WORK REQUIRED: Please repeat exactly the lines below from the one containing "Proof. unfold ascii." down to the one containing "l) = head l.", both included, and nothing else.

↓↓↓

Definition np_fraction (n : number_parts) : str := default [] (np_frac n).

Lemma split_once_skip f s r : Forall (λ b, f b = false) s →
  split_once f (s ++ r) = match split_once f r with Some (x, y) => Some (s ++ x, y) | None => None end.
Proof.
  induction 1 as [|b s Hb Hs IH]; simpl; [by destruct (split_once f r) as [[]|]|].
  rewrite Hb, IH. by destruct (split_once f r) as [[]|].
Qed.

Lemma split_once_none f s : Forall (λ b, f b = false) s → split_once f s = None.
Proof. intros H. rewrite <-(app_nil_r s), split_once_skip by done. done. Qed.

Lemma ascii_false n m b : ascii n b = true → n ≠ m → ascii m b = false.
Proof. unfold ascii. rewrite N.eqb_eq, N.eqb_neq. congruence. Qed.

Lemma digit_ascii n b : is_digit b = true → (n < 48 ∨ 57 < n)%N → ascii n b = false.
Proof. unfold is_digit, ascii. rewrite andb_true_iff, !N.leb_le, N.eqb_neq. lia. Qed.

Lemma digits_skip (f : byte → bool) s :
  all_digits s → (∀ b, is_digit b = true → f b = false) → Forall (λ b, f b = false) s.
Proof. intros H Hf. eapply Forall_impl; [exact H|]. auto. Qed.

Lemma drop_while_suffix {A} (f : A → bool) l : ∃ p, l = p ++ drop_while f l ∧ Forall (λ a, f a = true) p.
Proof.
  induction l as [|a l (p & E & Hp)]; [by exists []|]. simpl. destruct (f a) eqn:Ef.
  - exists (a :: p). split; [by rewrite E at 1|]. by constructor.
  - by exists [].
Qed.

Lemma drop_while_head {A} (f : A → bool) l b : head (drop_while f l) = Some b → f b = false.
Proof. induction l as [|a l IH]; [done|]. simpl. destruct (f a) eqn:E; [done|]. by intros [= ->]. Qed.

Lemma trim_end0_prefix s : ∃ z, s = trim_end0 s ++ z ∧ Forall (λ b, is_zero b = true) z.
Proof.
  unfold trim_end0. destruct (drop_while_suffix is_zero (rev s)) as (p & E & Hp).
  exists (rev p). split.
  - by rewrite <-rev_app_distr, <-E, rev_involutive.
  - by apply Forall_rev.
Qed.

Lemma last_rev {A} (l : list A) : last (rev l) = head l.
Proof. destruct l as [|a l]; [done|]. simpl. by rewrite last_snoc. Qed.

Lemma trim_end0_last s b : last (trim_end0 s) = Some b → is_zero b = false.
Proof. unfold trim_end0. rewrite last_rev. apply drop_while_head. Qed.

Lemma digits_val_zeros z : Forall (λ b, is_zero b = true) z → digits_val z = 0.
Proof.
  induction 1 as [|b z Hb Hz IH]; [done|]. rewrite digits_val_cons, IH.
  unfold is_zero, ascii in Hb. apply N.eqb_eq in Hb. unfold digit_val. rewrite Hb. lia.
Qed.

(** Trimming zeros at both ends: how the digits and the value change. *)
Lemma trim0_spec s : ∃ p z, s = p ++ trim0 s ++ z ∧ Forall (λ b, is_zero b = true) p ∧
  Forall (λ b, is_zero b = true) z ∧ length p = (length s - length (trim_start0 s))%nat.
Proof.
  unfold trim0. destruct (drop_while_suffix is_zero s) as (p & E & Hp).
  fold (trim_start0 s) in E. destruct (trim_end0_prefix (trim_start0 s)) as (z & Ez & Hz).
  exists p, z. split; [by rewrite <-Ez|]. repeat split; [done..|].
  apply (f_equal length) in E. rewrite length_app in E. lia.
Qed.

Lemma trim0_head s b : head (trim0 s) = Some b → is_zero b = false.
Proof.
  unfold trim0. destruct (trim_end0_prefix (trim_start0 s)) as (z & Ez & _).
  intros Hh. apply (drop_while_head is_zero s). fold (trim_start0 s). rewrite Ez.
  by destruct (trim_end0 (trim_start0 s)).
Qed.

↑↑↑

ANSWER TO THE PROBLEM:
Proof. unfold ascii. rewrite N.eqb_eq, N.eqb_neq. congruence. Qed.

Lemma digit_ascii n b : is_digit b = true → (n < 48 ∨ 57 < n)%N → ascii n b = false.
Proof. unfold is_digit, ascii. rewrite andb_true_iff, !N.leb_le, N.eqb_neq. lia. Qed.

Lemma digits_skip (f : byte → bool) s :
  all_digits s → (∀ b, is_digit b = true → f b = false) → Forall (λ b, f b = false) s.
Proof. intros H Hf. eapply Forall_impl; [exact H|]. auto. Qed.

Lemma drop_while_suffix {A} (f : A → bool) l : ∃ p, l = p ++ drop_while f l ∧ Forall (λ a, f a = true) p.
Proof.
  induction l as [|a l (p & E & Hp)]; [by exists []|]. simpl. destruct (f a) eqn:Ef.
  - exists (a :: p). split; [by rewrite E at 1|]. by constructor.
  - by exists [].
Qed.

Lemma drop_while_head {A} (f : A → bool) l b : head (drop_while f l) = Some b → f b = false.
Proof. induction l as [|a l IH]; [done|]. simpl. destruct (f a) eqn:E; [done|]. by intros [= ->]. Qed.

Lemma trim_end0_prefix s : ∃ z, s = trim_end0 s ++ z ∧ Forall (λ b, is_zero b = true) z.
Proof.
  unfold trim_end0. destruct (drop_while_suffix is_zero (rev s)) as (p & E & Hp).
  exists (rev p). split.
  - by rewrite <-rev_app_distr, <-E, rev_involutive.
  - by apply Forall_rev.
Qed.

Lemma last_rev {A} (l : list A) : last (rev l) = head l.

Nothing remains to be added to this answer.